ABOUT THIS EXERCISE
Each line below from the one containing "- unfold powershell_reads. destruct" through the one containing "assert (takes PowerShell spaced) as H." should be output exactly as it stands, and no other line should appear.

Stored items
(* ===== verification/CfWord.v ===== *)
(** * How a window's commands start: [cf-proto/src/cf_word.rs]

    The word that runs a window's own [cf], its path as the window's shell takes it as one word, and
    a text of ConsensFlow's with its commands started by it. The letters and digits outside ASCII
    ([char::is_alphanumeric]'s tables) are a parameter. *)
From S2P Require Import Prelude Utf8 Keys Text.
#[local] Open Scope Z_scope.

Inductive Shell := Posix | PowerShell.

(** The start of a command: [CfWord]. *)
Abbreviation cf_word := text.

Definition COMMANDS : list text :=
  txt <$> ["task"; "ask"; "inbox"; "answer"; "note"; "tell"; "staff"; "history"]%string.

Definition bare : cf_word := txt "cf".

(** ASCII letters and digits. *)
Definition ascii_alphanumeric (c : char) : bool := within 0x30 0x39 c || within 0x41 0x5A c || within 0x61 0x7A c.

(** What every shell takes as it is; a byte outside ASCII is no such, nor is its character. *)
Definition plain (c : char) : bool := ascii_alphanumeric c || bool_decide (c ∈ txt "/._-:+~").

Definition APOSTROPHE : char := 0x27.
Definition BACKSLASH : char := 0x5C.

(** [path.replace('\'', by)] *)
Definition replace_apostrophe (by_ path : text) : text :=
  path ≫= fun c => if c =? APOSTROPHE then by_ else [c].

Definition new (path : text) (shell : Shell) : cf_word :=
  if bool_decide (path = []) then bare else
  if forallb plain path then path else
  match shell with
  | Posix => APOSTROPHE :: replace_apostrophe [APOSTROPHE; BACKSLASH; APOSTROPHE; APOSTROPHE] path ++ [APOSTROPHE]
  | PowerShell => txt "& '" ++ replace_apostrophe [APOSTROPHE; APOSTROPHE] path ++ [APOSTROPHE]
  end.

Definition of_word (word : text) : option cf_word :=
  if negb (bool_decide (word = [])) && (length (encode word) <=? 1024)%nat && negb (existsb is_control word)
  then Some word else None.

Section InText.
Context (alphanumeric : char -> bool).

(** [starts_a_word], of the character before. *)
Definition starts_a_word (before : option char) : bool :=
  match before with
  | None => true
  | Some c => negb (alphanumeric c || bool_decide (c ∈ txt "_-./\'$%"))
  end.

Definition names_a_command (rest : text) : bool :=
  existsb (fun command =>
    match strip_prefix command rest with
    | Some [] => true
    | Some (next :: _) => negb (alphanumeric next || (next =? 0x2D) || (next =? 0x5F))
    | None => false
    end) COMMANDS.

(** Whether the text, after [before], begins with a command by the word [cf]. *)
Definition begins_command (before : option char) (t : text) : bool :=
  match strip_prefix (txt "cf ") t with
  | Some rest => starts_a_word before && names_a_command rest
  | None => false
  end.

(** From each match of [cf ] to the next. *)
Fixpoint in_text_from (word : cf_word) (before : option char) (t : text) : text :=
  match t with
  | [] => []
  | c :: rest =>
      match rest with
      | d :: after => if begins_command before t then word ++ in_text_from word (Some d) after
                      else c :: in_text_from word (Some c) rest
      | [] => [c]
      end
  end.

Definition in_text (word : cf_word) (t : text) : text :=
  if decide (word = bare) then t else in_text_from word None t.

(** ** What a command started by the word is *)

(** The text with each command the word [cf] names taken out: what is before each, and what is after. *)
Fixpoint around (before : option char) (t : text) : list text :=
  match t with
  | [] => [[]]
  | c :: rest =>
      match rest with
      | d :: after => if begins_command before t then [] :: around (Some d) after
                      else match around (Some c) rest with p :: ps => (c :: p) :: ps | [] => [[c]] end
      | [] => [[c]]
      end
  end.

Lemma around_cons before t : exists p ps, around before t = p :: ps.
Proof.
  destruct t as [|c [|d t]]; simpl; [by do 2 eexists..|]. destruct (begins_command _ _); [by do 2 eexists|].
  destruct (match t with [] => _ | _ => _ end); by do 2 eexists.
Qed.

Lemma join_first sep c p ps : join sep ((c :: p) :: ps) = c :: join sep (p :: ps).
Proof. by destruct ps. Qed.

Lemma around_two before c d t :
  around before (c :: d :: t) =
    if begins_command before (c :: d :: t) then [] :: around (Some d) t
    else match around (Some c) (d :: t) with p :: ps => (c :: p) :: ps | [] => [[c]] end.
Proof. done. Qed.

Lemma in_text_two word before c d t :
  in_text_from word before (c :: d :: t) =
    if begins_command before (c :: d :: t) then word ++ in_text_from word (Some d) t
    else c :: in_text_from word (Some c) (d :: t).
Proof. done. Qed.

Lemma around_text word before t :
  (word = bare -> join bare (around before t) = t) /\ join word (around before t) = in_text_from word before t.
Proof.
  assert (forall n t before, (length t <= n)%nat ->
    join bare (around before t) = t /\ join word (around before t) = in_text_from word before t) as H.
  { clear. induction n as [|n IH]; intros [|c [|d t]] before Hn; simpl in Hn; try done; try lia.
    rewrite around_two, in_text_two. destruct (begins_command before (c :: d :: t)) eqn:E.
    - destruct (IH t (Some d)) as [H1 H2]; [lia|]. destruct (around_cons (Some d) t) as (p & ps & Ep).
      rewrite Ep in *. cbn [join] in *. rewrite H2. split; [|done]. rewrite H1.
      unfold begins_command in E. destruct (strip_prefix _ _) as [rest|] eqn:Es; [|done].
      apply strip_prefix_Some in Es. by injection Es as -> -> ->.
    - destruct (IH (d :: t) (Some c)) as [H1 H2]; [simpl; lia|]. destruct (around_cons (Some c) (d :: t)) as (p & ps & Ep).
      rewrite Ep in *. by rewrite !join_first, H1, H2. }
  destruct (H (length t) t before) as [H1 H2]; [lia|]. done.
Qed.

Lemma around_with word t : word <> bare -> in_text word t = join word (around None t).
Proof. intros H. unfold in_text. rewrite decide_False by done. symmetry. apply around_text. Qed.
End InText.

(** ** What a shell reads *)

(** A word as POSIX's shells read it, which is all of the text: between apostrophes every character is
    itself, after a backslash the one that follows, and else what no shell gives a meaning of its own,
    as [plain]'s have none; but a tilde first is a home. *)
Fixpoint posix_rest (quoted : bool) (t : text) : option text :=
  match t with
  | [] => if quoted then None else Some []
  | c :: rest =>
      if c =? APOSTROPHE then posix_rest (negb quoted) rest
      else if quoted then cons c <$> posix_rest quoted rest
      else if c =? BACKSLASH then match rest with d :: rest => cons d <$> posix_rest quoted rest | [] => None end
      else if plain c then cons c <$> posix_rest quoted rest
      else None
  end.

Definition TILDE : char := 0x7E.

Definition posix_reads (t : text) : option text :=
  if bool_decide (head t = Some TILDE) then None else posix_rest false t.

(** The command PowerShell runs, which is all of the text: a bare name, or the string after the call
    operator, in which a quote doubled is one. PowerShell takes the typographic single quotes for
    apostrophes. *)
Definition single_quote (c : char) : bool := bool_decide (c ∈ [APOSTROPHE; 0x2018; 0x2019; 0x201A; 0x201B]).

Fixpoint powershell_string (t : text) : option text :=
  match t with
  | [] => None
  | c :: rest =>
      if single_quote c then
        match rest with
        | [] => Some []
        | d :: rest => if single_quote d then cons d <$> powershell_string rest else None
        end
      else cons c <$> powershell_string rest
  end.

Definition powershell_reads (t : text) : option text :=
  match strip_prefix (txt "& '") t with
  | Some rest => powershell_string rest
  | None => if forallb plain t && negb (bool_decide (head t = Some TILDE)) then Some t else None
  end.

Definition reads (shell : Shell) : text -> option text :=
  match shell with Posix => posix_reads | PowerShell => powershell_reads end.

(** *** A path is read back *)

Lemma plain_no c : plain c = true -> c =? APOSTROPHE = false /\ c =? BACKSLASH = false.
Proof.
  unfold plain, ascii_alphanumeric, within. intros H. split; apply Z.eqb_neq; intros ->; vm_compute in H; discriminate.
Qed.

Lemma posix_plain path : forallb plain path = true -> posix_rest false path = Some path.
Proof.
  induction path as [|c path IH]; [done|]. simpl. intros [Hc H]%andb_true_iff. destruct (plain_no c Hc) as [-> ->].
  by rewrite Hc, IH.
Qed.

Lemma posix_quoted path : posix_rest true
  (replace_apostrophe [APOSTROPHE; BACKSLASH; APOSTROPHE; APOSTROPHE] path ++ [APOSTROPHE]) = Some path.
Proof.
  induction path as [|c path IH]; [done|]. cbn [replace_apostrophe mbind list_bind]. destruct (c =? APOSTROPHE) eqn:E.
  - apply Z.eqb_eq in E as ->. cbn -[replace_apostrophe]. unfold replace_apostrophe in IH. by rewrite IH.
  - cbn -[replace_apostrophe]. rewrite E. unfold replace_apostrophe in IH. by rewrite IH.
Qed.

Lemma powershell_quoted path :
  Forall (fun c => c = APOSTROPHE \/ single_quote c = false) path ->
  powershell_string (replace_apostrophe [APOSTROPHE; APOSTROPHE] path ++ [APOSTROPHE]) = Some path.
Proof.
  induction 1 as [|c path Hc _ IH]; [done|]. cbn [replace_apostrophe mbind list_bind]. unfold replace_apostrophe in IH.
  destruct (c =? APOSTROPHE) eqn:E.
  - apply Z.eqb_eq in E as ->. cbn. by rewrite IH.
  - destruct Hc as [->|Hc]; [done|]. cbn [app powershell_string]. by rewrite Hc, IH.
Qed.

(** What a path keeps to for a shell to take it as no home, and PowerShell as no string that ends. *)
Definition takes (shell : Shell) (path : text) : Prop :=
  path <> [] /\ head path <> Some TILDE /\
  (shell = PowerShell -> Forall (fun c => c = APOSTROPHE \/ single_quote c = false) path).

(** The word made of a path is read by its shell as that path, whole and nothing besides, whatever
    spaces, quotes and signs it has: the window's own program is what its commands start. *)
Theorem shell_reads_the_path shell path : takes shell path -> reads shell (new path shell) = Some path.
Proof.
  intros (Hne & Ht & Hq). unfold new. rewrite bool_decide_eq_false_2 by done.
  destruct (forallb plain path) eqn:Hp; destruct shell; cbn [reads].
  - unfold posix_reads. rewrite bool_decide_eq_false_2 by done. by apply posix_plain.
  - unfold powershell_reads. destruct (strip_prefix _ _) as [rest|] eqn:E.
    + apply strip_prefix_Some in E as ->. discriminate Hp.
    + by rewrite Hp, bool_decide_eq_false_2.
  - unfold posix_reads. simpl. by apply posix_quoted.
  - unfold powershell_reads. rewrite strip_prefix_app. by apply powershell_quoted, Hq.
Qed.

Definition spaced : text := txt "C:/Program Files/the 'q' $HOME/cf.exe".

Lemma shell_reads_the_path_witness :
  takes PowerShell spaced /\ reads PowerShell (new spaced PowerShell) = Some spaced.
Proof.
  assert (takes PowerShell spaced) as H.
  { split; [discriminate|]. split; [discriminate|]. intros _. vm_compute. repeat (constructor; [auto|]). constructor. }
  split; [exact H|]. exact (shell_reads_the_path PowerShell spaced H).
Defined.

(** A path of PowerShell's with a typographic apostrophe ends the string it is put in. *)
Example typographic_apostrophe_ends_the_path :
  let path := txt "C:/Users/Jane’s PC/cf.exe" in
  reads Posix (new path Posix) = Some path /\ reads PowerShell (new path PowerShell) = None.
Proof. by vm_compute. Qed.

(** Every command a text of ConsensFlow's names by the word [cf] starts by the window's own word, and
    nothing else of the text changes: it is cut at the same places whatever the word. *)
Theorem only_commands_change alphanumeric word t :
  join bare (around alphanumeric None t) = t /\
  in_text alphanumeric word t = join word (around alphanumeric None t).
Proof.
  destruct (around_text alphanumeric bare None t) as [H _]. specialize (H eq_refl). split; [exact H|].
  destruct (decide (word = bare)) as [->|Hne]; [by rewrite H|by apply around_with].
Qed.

EXERCISE OUTPUT
  - unfold powershell_reads. destruct (strip_prefix _ _) as [rest|] eqn:E.
    + apply strip_prefix_Some in E as ->. discriminate Hp.
    + by rewrite Hp, bool_decide_eq_false_2.
  - unfold posix_reads. simpl. by apply posix_quoted.
  - unfold powershell_reads. rewrite strip_prefix_app. by apply powershell_quoted, Hq.
Qed.

Definition spaced : text := txt "C:/Program Files/the 'q' $HOME/cf.exe".

Lemma shell_reads_the_path_witness :
  takes PowerShell spaced /\ reads PowerShell (new spaced PowerShell) = Some spaced.
Proof.
  assert (takes PowerShell spaced) as H.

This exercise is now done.